The user is used to send the queue messages between Jira and Confluence. When you modify requirements, we update their text in Jira; When you modify issue titles, we update the link title in Confluence. What permissions are needed? - The user doesn't have to be an administrator,
- It needs to be the same user on both sides. Usernames can be different if you use OAuth, but when you authorize the other side, the associated account must be the same as saved in the properties.
- It needs to have VIEW permissions on the spaces with requirements in Confluence,
- It needs to have EDIT permissions on the issues with links, in Jira.
If I don't like providing credentials, how should I do? - It is not like we ask for a password. We just ask for a username. If we had been evil, we could have used any administrative user from the database to synchronize the queue, and you wouldn't have seen it. We ask for a username is because we are not malevolent.
- It doesn't pose any extended security risk, since the only data we modify are Requirement Yogi tables.
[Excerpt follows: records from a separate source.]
(** The same of any run of the passes that returns, whatever the fuel. *)
Lemma foldM_sim_cond {S : Type} (gr : S -> Graph Payload)
      (F : S -> loc -> outcome S) (locs : list loc) :
  (forall st l st',
      length (adjacency (gr st)) = length (fuzzy_starts (gr st)) ->
      F st l = Ok st' -> sim (gr st) (gr st')) ->
  forall st st',
    length (adjacency (gr st)) = length (fuzzy_starts (gr st)) ->
    foldM F locs st = Ok st' -> sim (gr st) (gr st').
Proof.
  intros HF. induction locs as [|l locs IH]; intros st st' HL H; simpl in H.
  - inversion H. apply sim_refl.
  - inv_bind H. pose proof (HF _ _ _ HL Ha) as S1.
    eapply sim_trans; [exact S1|]. apply IH; auto.
    eapply sim_lists_agree; eauto.
Qed.

Lemma get_max_match_size_sim fuel :
  forall g node g' m,
    length (adjacency g) = length (fuzzy_starts g) ->
    _get_max_match_size fuel g node = Ok (g', m) -> sim g g'.
Proof.
  induction fuel as [|fuel IH]; intros g node g' m HL H; simpl in H.
  - discriminate.
  - inv_bind H. rename a into locs.
    apply (foldM_sim_cond (@fst (Graph Payload) Z)) in H; auto.
    intros [g0 mx] l [g2 mx2] HL0 HS. simpl in *.
    inv_bind HS. rename a into e. inv_bind HS. destruct a as [g1 m1].
    inv_bind HS. inversion HS; subst; clear HS.
    pose proof (IH _ _ _ _ HL0 Ha1) as S1.
    eapply sim_trans; [exact S1|].
    eapply set_weight_sim; eauto. eapply sim_lists_agree; eauto.
Qed.

Lemma get_mean_fuzziness_sim fuel :
  forall g node g' r,
    length (adjacency g) = length (fuzzy_starts g) ->
    _get_mean_fuzziness fuel g node = Ok (g', r) -> sim g g'.
Proof.
  induction fuel as [|fuel IH]; intros g node g' r HL H; simpl in H.
  - discriminate.
  - inv_bind H. rename a into locs.
    inv_bind H. destruct a as [[g1 rs] cs]. inversion H; subst; clear H.
    apply (foldM_sim_cond
             (fun st : Graph Payload * list num * list Z => fst (fst st)))
      in Ha0; auto.
    intros [[g0 rs0] cs0] l [[g2 rs2] cs2] HL0 HS. simpl in *.
    inv_bind HS. rename a into e. inv_bind HS. destruct a as [g3 [tr tc]].
    destruct (weighted_mean [fuzz_ratio (path e); tr]
                            [Z.of_nat (frag_len (path e)); tc])
      as [ratio count].
    inv_bind HS. inversion HS; subst; clear HS.
    pose proof (IH _ _ _ _ HL0 Ha2) as S1.
    eapply sim_trans; [exact S1|].
    eapply set_weight_sim; eauto. eapply sim_lists_agree; eauto.
Qed.
(** * Cpp_Laboratory_Work: a shallow embedding of the laboratory programs

    Each laboratory file of the repository is a closed console program over
    one in-memory collection.  Every [Module] below embeds the functions of
    one file (the module is named after the file) and states the properties
    of that program.

    Conventions shared by all modules:
    - [int] is a [Z] kept in the 32-bit two's complement range by [Std.to_int];
    - [std::string] is [string], [std::vector<T>] is [list T], [std::map<K,V>]
      is [gmap K V], a possibly null owning pointer is an [option];
    - [double] is IEEE-754 binary64, i.e. [spec_float] with [prec = 53] and
      [emax = 1024];
    - a member function that may throw runs in the monad [Std.M], which
      threads the object state and stops at the first [throw];
    - [std::sort] is specified by its contract only (class [Std.Sort]); one
      instance, an insertion sort, shows the contract is met and makes every
      definition executable. *)

From Stdlib Require Import ZArith String Permutation Sorted SpecFloat.
From stdpp Require Import base decidable option list strings gmap fin_maps sorting.

Local Open Scope Z_scope.

(** ** The part of the C++ standard library the programs rely on *)
Module Std.

Definition INT_MIN : Z := - 2 ^ 31.
Definition INT_MAX : Z := 2 ^ 31 - 1.

(** Conversion to [int]: reduction modulo 2^32 into [INT_MIN .. INT_MAX]. *)
Definition to_int (z : Z) : Z := (z + 2 ^ 31) mod 2 ^ 32 - 2 ^ 31.

Definition is_int (z : Z) : Prop := INT_MIN ≤ z ≤ INT_MAX.

(** Outcome of a call: a returned value or a thrown exception. *)
Inductive result (E A : Type) : Type :=
| Ok (a : A)
| Throw (e : E).
Global Arguments Ok {E A} a.
Global Arguments Throw {E A} e.

(** Member functions: the object state goes in, the outcome and the state
    the object is left in come out. *)
Definition M (St E A : Type) : Type := St → result E A * St.

Definition ret {St E A} (a : A) : M St E A := λ s, (Ok a, s).
Definition throw {St E A} (e : E) : M St E A := λ s, (Throw e, s).
Definition bind {St E A B} (m : M St E A) (k : A → M St E B) : M St E B :=
  λ s, match m s with
       | (Ok a, s') => k a s'
       | (Throw e, s') => (Throw e, s')
       end.
Definition get {St E} : M St E St := λ s, (Ok s, s).
Definition put {St E} (s' : St) : M St E unit := λ _, (Ok tt, s').

Global Instance M_ret {St E} : MRet (M St E) := λ A, @ret St E A.
Global Instance M_bind {St E} : MBind (M St E) := λ A B k m, bind m k.

(** State an object is left in by a call, whether it returned or threw. *)
Definition exec {St E A} (m : M St E A) (s : St) : St := snd (m s).

(** [std::find_if]: position of the first element satisfying [p]; [None]
    stands for the [end()] iterator. *)
Fixpoint find_if {A} (p : A → bool) (l : list A) : option nat :=
  match l with
  | [] => None
  | x :: l' => if p x then Some 0%nat else S <$> find_if p l'
  end.

(** The comparator requirement of [std::sort]: a strict weak ordering. *)
Record StrictWeakOrder {A} (cmp : A → A → bool) : Prop := {
  swo_irrefl : ∀ x, cmp x x = false;
  swo_trans : ∀ x y z, cmp x y = true → cmp y z = true → cmp x z = true;
  swo_incomp : ∀ x y z,
    cmp x y = false → cmp y x = false →
    cmp y z = false → cmp z y = false →
    cmp x z = false ∧ cmp z x = false
}.

(** [sorted_by cmp l]: no element of [l] is ordered by [cmp] before an
    element that precedes it. *)
Definition sorted_by {A} (cmp : A → A → bool) (l : list A) : Prop :=
  StronglySorted (λ x y, cmp y x = false) l.

(** The contract of [std::sort(first, last, comp)]: the range is rearranged
    (a permutation) into an order sorted with respect to [comp].  The order
    of equivalent elements is not specified. *)
Class Sort : Type := {
  sort : ∀ A : Type, (A → A → bool) → list A → list A;
  sort_perm : ∀ A cmp l, StrictWeakOrder cmp → sort A cmp l ≡ₚ l;
  sort_sorted : ∀ A cmp l, StrictWeakOrder cmp → sorted_by cmp (sort A cmp l)
}.
Global Arguments sort {_} {A} cmp l.

(** One implementation meeting the contract. *)
Fixpoint insert_by {A} (cmp : A → A → bool) (x : A) (l : list A) : list A :=
  match l with
  | [] => [x]
  | y :: l' => if cmp x y then x :: y :: l' else y :: insert_by cmp x l'
  end.

Definition insertion_sort {A} (cmp : A → A → bool) (l : list A) : list A :=
  foldr (insert_by cmp) [] l.

Lemma insert_by_perm {A} (cmp : A → A → bool) x l :
  insert_by cmp x l ≡ₚ x :: l.
Proof.
  induction l as [|y l IH]; simpl; [done|].
  destruct (cmp x y); [done|].
  rewrite IH. apply Permutation_swap.
Qed.
Lemma dedup_loop_keeps_all (all_papers : list paper) :
  forall unique_papers c,
    (forall l1 p l3, all_papers = l1 ++ p :: l3 ->
       forall u, In u (unique_papers ++ l1) ->
                 are_duplicates p u default_threshold = false) ->
    dedup_loop all_papers unique_papers c = (unique_papers ++ all_papers, c).
Proof.
  induction all_papers as [|x r IH]; intros unique_papers c H; simpl.
  - now rewrite app_nil_r.
  - destruct (check_unique_spec x unique_papers c)
      as [[_ (u & Hu & Hd)]|[H1 _]].
    + rewrite (H [] x r eq_refl u) in Hd; [discriminate|].
      now rewrite app_nil_r.
    + rewrite H1, IH.
      * now rewrite <- app_assoc.
      * intros l1 p l3 E u Hu. apply (H (x :: l1) p l3).
        -- now rewrite E.
        -- rewrite <- app_assoc in Hu. exact Hu.
Qed.

Lemma empty_duplicate_free : duplicate_free [].
Proof. intros [|? ?] ? ? ? ? E; discriminate E. Qed.

Lemma duplicate_free_unchanged (all_papers : list paper) :
  duplicate_free all_papers ->
  deduplicate_papers all_papers = (all_papers, 0).
Proof.
  intros H. unfold deduplicate_papers.
  rewrite dedup_loop_keeps_all; [reflexivity|].
  intros l1 p l3 E u Hu. simpl in Hu.
  apply in_split in Hu as (a & b & ->).
  apply (H a u b p l3). now rewrite E, <- app_assoc.
Qed.

(** X12: an input in which no record is classified as a duplicate of an
    earlier one is returned unchanged, in its order, with a count of 0. *)
Theorem deduplicate_papers_no_duplicates (all_papers : list paper) :
  duplicate_free all_papers ->
  deduplicate_papers all_papers = (all_papers, 0).
Proof. apply duplicate_free_unchanged. Qed.

Lemma deduplicate_papers_no_duplicates_witness :
  let l := [Paper (Some "10.1/x") (Some "Cloud Drift") [];
            Paper None (Some "Edge Caching") []] in
  deduplicate_papers l = (l, 0).
Proof.
  apply deduplicate_papers_no_duplicates.
  unfold duplicate_free. intros l1 u l2 p l3 E.
  destruct l1 as [|a l1]; simpl in E; inversion E as [[E1 E2]]; clear E.
  - destruct l2 as [|d l2]; simpl in E2; inversion E2 as [[E3 E4]].
    + vm_compute. reflexivity.
    + destruct l2; discriminate E4.
  - destruct l1 as [|c l1]; simpl in E2; inversion E2 as [[E3 E4]].
    + destruct l2; discriminate E4.
    + destruct l1; discriminate E4.
Defined.

(** X13: deduplicating the unique records again keeps all of them. *)
Theorem deduplicate_papers_idempotent (all_papers : list paper) :
  deduplicate_papers (fst (deduplicate_papers all_papers))
  = (fst (deduplicate_papers all_papers), 0).
Proof.
  apply duplicate_free_unchanged.
  unfold deduplicate_papers. apply dedup_loop_duplicate_free.
  apply empty_duplicate_free.
Qed.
- It solves a lot of issues. Before using a queue, we used to send the information to Jira synchronously. Unfortunately, there were situations where we couldn't ask for OAuth approval (when saving a page) and this resulted in the message not being sent to Jira, and issues being different than the data in Confluence. Since implementing the queue, we've had zero support cases about synchronization. The queue is solving the authentication very effectively, with the drawback that we need a user to ensure the authentication is satisfying.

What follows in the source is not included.